Ils ont quitté le pont frontalier et se sont dirigés vers la rivière Suchiate dans une chaleur intenable, surtout pour les enfants après que les autorités mexicaines leur ont dit qu’ils ne seraient pas autorisés à traverser le pays.

Samedi, les autorités mexicaines avaient enjoint les migrants à faire preuve d’ordre et de respect assurant que des opportunités d’emploi existaient au Mexique pour qui respectera les procédures légales. Le président mexicain, Andrés Manuel Lopez Obrador, a notamment offert la semaine dernière 4 000 emplois à ces migrants.

1.500 migrants originaires d’Amérique centrale, notamment du Honduras et du Salvador, avaient déjà tenté samedi d’entrer illégalement au Mexique, mais en avaient aussi été empêchés par la Garde nationale. Ils s’étaient brièvement heurtés aux militaires aux abords du pont international Rodolfo Robles, qui relie les deux pays. Un agent de l’Institut national des migrations (INM) leur avait expliqué qu’ils devaient se conformer aux lois mexicaines pour entrer dans le pays.

Le gouvernement mexicain avait annoncé vendredi le renfort de la sécurité à sa frontière sud en prévision de l’arrivée de cette nouvelle caravane. Du côté mexicain, une centaine de gardes nationaux équipés de matériel anti-émeute étaient en alerte sur le pont qui a dû être fermé samedi par une tentative de traversée massive. Les autorités ont laissé passer de petits groupes qui souhaitaient demander l’asile ou un emploi ce jour-là, mais la plupart des plus de 600 personnes qui ont opté pour cette solution ont été expulsées, selon l’Institut national des migrations (INM), pour ne pas avoir satisfait aux exigences. Mais les migrants n’ont pas perdu espoir et à l’aube de lundi (20/01), ils étaient prêts à descendre la rivière, qui, en cette saison, peut être traversée à pied. Ces migrants font partie d’une caravane comptant 3500 à 4000 personnes, parties mardi soir de la ville hondurienne de San Pedro Sula, dans le nord du Honduras, selon Alejandra Mena, porte-parole de l’Institut guatémaltèque des migrations.

Ils avaient franchi la frontière avec le Guatemala mercredi, déterminés à gagner les États-Unis. L’ambassadeur américain au Guatemala, Luis Arreaga, a toutefois averti que son pays ne les laisserait en aucun cas passer.

« Les migrants qui choisissent de continuer risquent leur vie dans une entreprise vouée à l’échec.

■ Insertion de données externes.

Lemma wp_start_thread E t n port k s :
  making t n port k s → (k < n)%nat →
  wp E (start_thread (host_socket (t + 3)) k) (λ _, making t n port (S k)) s.
Proof.
  intros [M1 M2 M3 M4 (ts & Hts & Hlen & Hall)] Hk. unfold start_thread, new_id, put_thread.
  destruct (lookup_lt_is_Some_2 ts k) as [th Hth]; [lia|]. pose proof (Hall _ _ Hth) as Hz.
  rewrite decide_False in Hz by lia. subst th.
  apply wp_bind. unfold wp at 1. rewrite (get_thread_Ok k ts _ s Hts Hth).
  apply wp_bind, wp_bind, wp_gets, wp_bind, wp_modify, wp_ret, wp_bind, wp_modify, wp_bind.
  apply wp_thread_init. intros [e st] nx dbs Hst Hsub Hdb. cbn in Hst, Hdb.
  apply wp_bind, wp_modify, wp_bind, wp_host.
  cbn [sv_tick sv_threads set_threads bump_id sv_dbs bump_call] in *. rewrite Hts, M4 in *.
  assert (∀ s' pc, sv_network s' = sv_network s → sv_socks s' = sv_socks s →
    sv_routes s' = sv_routes s → sv_tick s' = (2 + (t + 7 + 2 * k))%nat → sv_dbs s' = dbs →
    pc = (if host_pthread_create (S (t + 7 + 2 * k)) =? 0 then WCreated else WNone) →
    sv_threads s' = Some (<[k := tc_set_worker pc (tc_set_fdb st (mk_thread_ctx
      (host_socket (t + 3)) true (Some (sv_next s)) (Some (sv_next s)) (Some (sv_next s))
      fdb_state_zero WNone 0))]> ts) →
    making t n port (S k) s') as Hdone.
  { intros s' pc N1 N2 N3 N4 N5 Hpc N6. split; try congruence; [lia|]. eexists.
    split; [exact N6|]. rewrite length_insert. split; [done|]. intros j th Hj.
    rewrite N5. apply list_lookup_insert_Some in Hj as [(<- & <- & _)|[Hne Hj]].
    - rewrite decide_True by lia. unfold thread_made. cbn. by split_and!.
    - pose proof (Hall _ _ Hj) as Hm. destruct (decide (j < k)%nat).
      + rewrite decide_True by lia. by eapply thread_made_more.
      + by rewrite decide_False by lia. }
  destruct (host_pthread_create (S (t + 7 + 2 * k)) =? 0) eqn:Hp.
  - apply wp_modify. apply (Hdone _ WCreated); try done.
    cbn. by rewrite !list_insert_insert_eq.
  - apply wp_ret. apply (Hdone _ WNone); try done.
    cbn. by rewrite !list_insert_insert_eq.
Qed.

Lemma wp_start_threads E t n port m k s :
  making t n port k s → (k + m = n)%nat →
  wp E (for_each (seq k m) (start_thread (host_socket (t + 3)))) (λ _, making t n port n) s.
Proof.
  revert k s. induction m as [|m IH]; intros k s Hm Hn.
  - cbn [seq for_each]. apply wp_ret. assert (k = n) as <- by lia. done.
  - cbn [seq for_each]. apply wp_bind.
    eapply wp_mono; [apply wp_start_thread; [exact Hm|lia]|]. intros [] s' Hm'.
    apply IH; [done|lia].
Qed.

(** Without the array the first thread is already too many. *)
Lemma start_threads_missing fd n s :
  sv_threads s = None → (0 < n)%nat → for_each (seq 0 n) (start_thread fd) s = Ub NullDeref.
Proof.
  intros Hts Hn. destruct n as [|n]; [lia|]. cbn [seq for_each].
  unfold start_thread, get_thread, gets, mbind, M_bind. by rewrite Hts.
Qed.

(** How a start from the call [t] on ends, by what is wrong first: the command line (an
    option that is unknown or lacks its argument, or -h), the FDB network, the listening
    socket, or nothing. *)
Inductive start_outcome (args : list (list Z)) (t : nat) (s' : sstate) : Prop :=
  | so_usage pre o arg post :
      getopt args = pre ++ (o, arg) :: post → options_ok pre → o ∉ known_options →
      sv_pc s' = MainReturned (if decide (o = 104) then 0 else 1) → nothing_open s' →
      start_outcome args t s'
  | so_network config port :
      configured args config port → network_fails t →
      sv_pc s' = MainReturned 1 → nothing_open s' → start_outcome args t s'
  | so_socket config port :
      configured args config port → ¬ network_fails t → socket_fails t →
      sv_pc s' = MainReturned 1 → nothing_open s' → start_outcome args t s'
  | so_runs config port :
      configured args config port → ¬ network_fails t → ¬ socket_fails t →
      host_calloc (t + 6) (worker_count config) = true ∨ Z.to_nat (worker_count config) = O →
      network_runs t (Z.to_nat (worker_count config)) port s' → start_outcome args t s'.

(** The one start that is undefined. *)
Definition start_undefined (args : list (list Z)) (t : nat) (u : ub) : Prop :=
  u = NullDeref ∧ ∃ config port, configured args config port ∧ ¬ network_fails t ∧
    ¬ socket_fails t ∧ 0 < worker_count config ∧
    host_calloc (t + 6) (worker_count config) = false.

(** From the array of the threads on. *)
Lemma wp_threads args config port t s :
  configured args config port → ¬ network_fails t → ¬ socket_fails t →
  sv_tick s = (t + 6)%nat → sv_network s = NetSetUp →
  sv_socks s = {[host_socket (t + 3) := SockListening (u16 port)]} →
  sv_routes s = tfb_routes ++ tpcc_routes → sv_threads s = None →
  wp (start_undefined args t)
    (ok ← host (λ t, host_calloc t (worker_count config));
     _ ← modify (set_threads (if negb ok then None
           else Some (replicate (Z.to_nat (worker_count config)) thread_ctx_zero)));
     _ ← for_each (seq 0 (Z.to_nat (worker_count config))) (start_thread (host_socket (t + 3)));
     modify (set_pc (MainNetwork (host_socket (t + 3)) (Z.to_nat (worker_count config)))))
    (λ _, start_outcome args t) s.
Proof.
  intros Hcf Hn Hs Ht Hnet Hsock Hro Hts. apply wp_bind, wp_host, wp_bind, wp_modify. rewrite Ht.
  set (n := Z.to_nat (worker_count config)).
  destruct (host_calloc (t + 6) (worker_count config)) eqn:Hc; cbn [negb].
  - apply wp_bind. eapply wp_mono; [apply (wp_start_threads _ t n port n 0)|].
    + split; cbn; try done; [lia|]. eexists. split; [done|].
      split; [apply length_replicate|]. intros j th [-> _]%lookup_replicate. done.
    + done.
    + intros [] s' [M1 M2 M3 _ (ts & M4 & M5 & M6)]. apply wp_modify.
      eapply so_runs; [exact Hcf|done|done|by left|]. split; try done. intros _. exists ts.
      split_and!; try done. intros j th Hj. pose proof (M6 _ _ Hj) as Hm.
      rewrite decide_True in Hm; [done|]. rewrite <- M5. by eapply lookup_lt_Some.
  - destruct (decide (0 < n)%nat) as [Hp|Hp].
    + apply wp_bind. unfold wp at 1. rewrite start_threads_missing by done.
      split; [done|]. exists config, port. split_and!; try done. lia.
    + assert (n = 0%nat) as E0 by lia. rewrite E0. cbn [seq for_each].
      apply wp_bind, wp_ret, wp_modify. eapply so_runs; [exact Hcf|done|done|by right|].
      fold n. rewrite E0. by split.
Qed.
End failing.

(** [fdb_run_network] returning. *)
Lemma network_returns `{Host} `{Env} `{RandR} n port s0 :
  started (S n) port s0 →
  ∃ s1 fd, sreach s0 s1 ∧ sv_pc s1 = MainJoining fd (S n) 0.
Proof.
  intros Hst. pose proof Hst as [(fd & b & _ & Hpc & _) _ _ _ _ _ _].
  assert (server_enabled s0 SvNetworkReturns = true) as Hen by (cbn; by rewrite Hpc).
  destruct (started_ok (S n) port s0 Hst) as (b' & fd' & blk & Hok).
  destruct Hok as [E _ Hsg|k E|E]; rewrite Hpc in E; try done. injection E as <-.
  destruct (shutdown_from_ok b' fd (S n) port blk 0 (set_network NetReturned (bump_call s0)))
    as (s1 & Hrun & Hpc1 & _); [|lia|done|].
  { destruct Hsg as [[] Ht Hd Hs]. by split; [split|..]. }
  exists s1, fd. split; [|done]. eapply sreach_step; [apply sreach_refl|exact Hen|].
  cbn [server_step]. rewrite (M_bind_Ok (gets sv_pc) _ s0 (MainNetwork fd (S n)) s0)
    by (unfold gets; by rewrite Hpc).
  rewrite (M_bind_Ok (host host_run_network) _ s0 _ (bump_call s0) eq_refl).
  by rewrite (M_bind_Ok (modify (set_network NetReturned)) _ _ () _ eq_refl).
Qed.

(** A thread of a started server, once it listens. *)
Lemma thread_listens `{Host} `{Env} `{RandR} n port s0 i :
  started n port s0 → (i < n)%nat →
  ∃ s1, sreach s0 s1 ∧ ∀ ep path, ep ∈ (tfb_routes ++ tpcc_routes).*2 →
    server_enabled s1 (SvRequest i ep path) = true.
Proof.
  intros [(fd & b & _ & _ & _ & Hts & _) _ _ _ Hro _ _] Hi.
  set (t := thread_at fd b i).
  assert ((thread_at fd b <$> seq 0 n) !! i = Some t) as Ht.
  { by rewrite list_lookup_fmap, lookup_seq_lt by done. }
  exists (set_threads (Some (<[i := tc_set_worker WListening t]> (thread_at fd b <$> seq 0 n))) s0).
  split.
  - eapply (sreach_step _ s0 (SvBegin i)); [apply sreach_refl| |].
    + cbn. unfold worker_at. by rewrite Hts, Ht.
    + cbn [server_step]. unfold worker_begin.
      rewrite (M_bind_Ok _ _ _ _ _ (get_thread_Ok i _ t s0 Hts Ht)). by apply put_thread_Ok.
  - intros ep path Hep. cbn [server_enabled]. unfold worker_at. cbn [sv_threads set_threads].
    rewrite list_lookup_insert_eq by (by eapply lookup_lt_Some). cbn [tc_worker tc_set_worker].
    cbn [andb sv_routes set_threads]. rewrite Hro. apply existsb_exists.
    apply list_elem_of_fmap in Hep as (r & -> & Hr%list_elem_of_In). exists r. split; [done|].
    by apply bool_decide_eq_true.
Qed.

(** ** Properties *)

Section properties.
Context `{Host} `{Env} `{RandR}.

(** C30: when no call fails, [main] ends up in [fdb_run_network] with the FDB network set up,
    the port (its low 16 bits) listened on, one thread per worker with a loop, an h2o
    context and a database of its own, and all routes registered; the handlers have been
    given no FDB state. *)
Theorem main_starts_the_server (args : list (list Z)) (config : config_t) (port : Z)
    (s : sstate) :
  HostOk → unstarted s →
  parse_options (getopt args) default_config DEFAULT_PORT = Ok (inr (config, port)) →
  0 <= worker_count config <= 2 ^ 16 →
  ∃ s', main_start args s = Ok ((), s') ∧ started (Z.to_nat (worker_count config)) port s'.
Proof.
  intros HH Hs Hargs Hn.
  destruct (main_start_started args config port s Hs Hargs Hn) as ([] & s' & ? & ?). by exists s'.
Qed.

On ne leur permettra pas d’entrer ni de s’établir aux États-Unis », a affirmé ce diplomate, cité dans un communiqué de l’ambassade américaine.

Ils effectuent leur périple à pied ou à bord de camions et d’autobus.

Lors d’une première caravane, en octobre 2018, plus de 2 000 personnes s’étaient mises en marche vers le nord dans l’espoir d’entrer aux États-Unis. Au moins trois autres caravanes, moins importantes, avaient suivi au cours du premier trimestre de 2019. Le phénomène s’était ensuite arrêté en raison du déploiement de militaires aux frontières sud et nord du Mexique. Entre mai et septembre 2019, le Mexique a réduit de 56 % le flux vers les États-Unis.